Il avait eu faim trop souvent sur ce ruban de terre qui longeait la barrière océane.
Il vivait depuis longtemps dos au couchant, exsangue, guettant la progression des populations de Sapiens qui s’installaient en nombre le long des rivières en amont et souillaient les ruisseaux.
Malades, coincés sur un territoire inadapté, affamés par la disparition du gibier comestible, les siens disparaissaient et les ventres vides ne s’emplissaient plus d’enfants. Son peuple s’étiolait.

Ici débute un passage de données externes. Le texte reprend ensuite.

(** ** The trait *)
Class WebSocketConnection (C : Type) : Type := {
  wsc_send : Message -> @prog C (result unit);
  wsc_recv : @prog C (result Message);
  wsc_close : @prog C (result unit)
}.

Definition native_connection (sink : list TtMessage -> TtMessage -> option TungsteniteError) :
  WebSocketConnection TtConn := {|
  wsc_send m := atomic (conn_send sink m);
  wsc_recv := atomic (conn_recv sink);
  wsc_close := atomic (conn_close sink)
|}.

(** A future that is never ready. *)
Definition never {C A} : @prog C A := await (fun _ => None).

Section BrowserConnection.
Context {fchan : Type -> Type} `{FMpsc fchan} `{UsizeWidth}.

(** [close] drains the queue until the close event; [rounds] bounds the items it takes. *)
Fixpoint b_close_loop (rounds : nat) : @prog (BConn fchan) (result unit) :=
  match rounds with
  | O => never
  | S rounds =>
      let* r := await (fun c =>
        match b_close_round c with
        | Some (inl (r, c)) => Some (c, Some r)
        | Some (inr c) => Some (c, None)
        | None => None
        end) in
      match r with Some r => Ret r | None => b_close_loop rounds end
  end.
Definition b_close (rounds : nat) : @prog (BConn fchan) (result unit) :=
  let* r := atomic (fun c =>
    match b_close_start c with inl (r, c) => (c, Some r) | inr c => (c, None) end) in
  match r with Some r => Ret r | None => b_close_loop rounds end.

(** [throws] says when [WebSocket.send] throws. *)
Definition browser_connection (throws : BConn fchan -> Message -> option string) (rounds : nat) :
  WebSocketConnection (BConn fchan) := {|
  wsc_send m := atomic (fun c => b_send (throws c m) m c);
  wsc_recv := await (fun c => match b_recv c with (Some r, c) => Some (c, r) | (None, _) => None end);
  wsc_close := b_close rounds
|}.
End BrowserConnection.

(** ** The echo programs *)
Section Echo.
Context {C : Type} `{!WebSocketConnection C}.

(** The task of the echo server; [rounds] bounds the messages it takes. *)
Fixpoint echo_task (rounds : nat) : @prog C unit :=
  match rounds with
  | O => never
  | S rounds =>
      let* r := wsc_recv in
      let* again :=
        match r with
        | Ok msg => let* sent := wsc_send msg in Ret (is_ok sent)
        | _ => Ret false
        end in
      if again then echo_task rounds else let* _ := wsc_close in Ret tt
  end.

(** The echo client: it returns the message it logs. *)
Definition echo_client (msg : Message) : @prog C (result Message) :=
  let? _ := wsc_send msg in
  let? answer := wsc_recv in
  let? _ := wsc_close in
  Ret (Ok answer).
End Echo.

(** ** The test server, on the socket of tungstenite *)
Section TestServer.
Context (sink : list TtMessage -> TtMessage -> option TungsteniteError).

(** [socket.send(m).await?] for each message. *)
Fixpoint send_each (ms : list TtMessage) (c : TtConn) : TtConn * outcome TungsteniteError unit :=
  match ms with
  | [] => (c, Ok tt)
  | m :: ms =>
      match sink (tt_wire c) m with
      | Some e => (c, Err e)
      | None => send_each ms (mkTtConn (inbox c) (tt_wire c ++ [m]) (close_frame c))
      end
  end.

(** The loop of the default endpoint: everything but a close frame is sent back. *)
Fixpoint echo_raw (items : list tt_item) (c : TtConn) : TtConn * outcome TungsteniteError unit :=
  match items with
  | [] => (mkTtConn [] (tt_wire c) (close_frame c), Ok tt)
  | item :: items =>
      let c := mkTtConn items (tt_wire c) (close_frame c) in
      match item with
      | inl e => (c, Err e)
      | inr (TtClose _) => (c, Ok tt)
      | inr m =>
          match send_each [m] c with
          | (c, Ok _) => echo_raw items c
          | r => r
          end
      end
  end.

(** [value.to_be_bytes()] of a [u16] *)
Definition to_be_bytes16 (v : Z) : list byte := [byte_of (Z.shiftr v 8); byte_of v].
Definition overflow_messages : list TtMessage := (fun v => TtBinary (to_be_bytes16 v)) <$> seqZ 0 256.

(** The endpoints, by the path of the request; waiting is not modelled. *)
Definition handle_websocket (path : string) (c : TtConn) : TtConn * outcome TungsteniteError unit :=
  if decide (path = "/overflow") then send_each (overflow_messages ++ [TtClose None]) c
  else if decide (path = "/close") then send_each [TtClose (Some (mkCloseFrame 1008 "browser-test"))] c
  else if decide (path = "/delayed") then
    match send_each [TtText "still-open"] c with
    | (c, Ok _) => (mkTtConn (tail (inbox c)) (tt_wire c) (close_frame c), Ok tt)
    | r => r
    end
  else echo_raw (inbox c) c.
End TestServer.

(** ** What the echo server writes *)

(** The answers to a stream of items: data comes back, pings are answered, a close frame
    is answered and ends the stream, and so does an error. *)
Fixpoint echo_replies (items : list tt_item) : list TtMessage :=
  match items with
  | inr (TtText s) :: items => TtText s :: echo_replies items
  | inr (TtBinary b) :: items => TtBinary b :: echo_replies items
  | inr (TtPing p) :: items => TtPong p :: echo_replies items
  | inr (TtPong _) :: items => echo_replies items
  | inr (TtClose _) :: _ => [TtClose None]
  | inr TtFrame :: _ | inl _ :: _ | [] => []
  end.

Section Replies.
Context (sink : list TtMessage -> TtMessage -> option TungsteniteError).
(** A connection that takes everything: tungstenite does so only until a close was
    exchanged. *)
Definition never_fails : Prop := forall wire m, sink wire m = None.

Cette nuit, des feux avaient brûlé sur la colline. Dans deux lunes, il devrait quitter cette place et abandonner aux vainqueurs la sépulture des siens.
Pour aller où ? Sapiens avait pris les pays du Levant et l'immensité marine barrait la route du Couchant.
Quand ils vinrent, Neandertal ne lutta pas. Il souffla juste, quand la pointe d’os lui traversa la poitrine : « Ô que ma quille éclate ! Ô que j’aille à la mer ! » (1).
(Portugal. Env. - 25 000 avant JC)
Derrière les herbes hautes se cachait un corps mort. un « Dormeur du val » terrassé comme tant d’autres, en plein cœur du printemps.
Nous souffrons, je le crains, d’un syndrome de répétition.
Le Dormeur du val. Collage et technique mixte sur papier torchon. 20 x 26 cm
(1) Arthur Rimbaud. Le Bateau ivre. Poésies.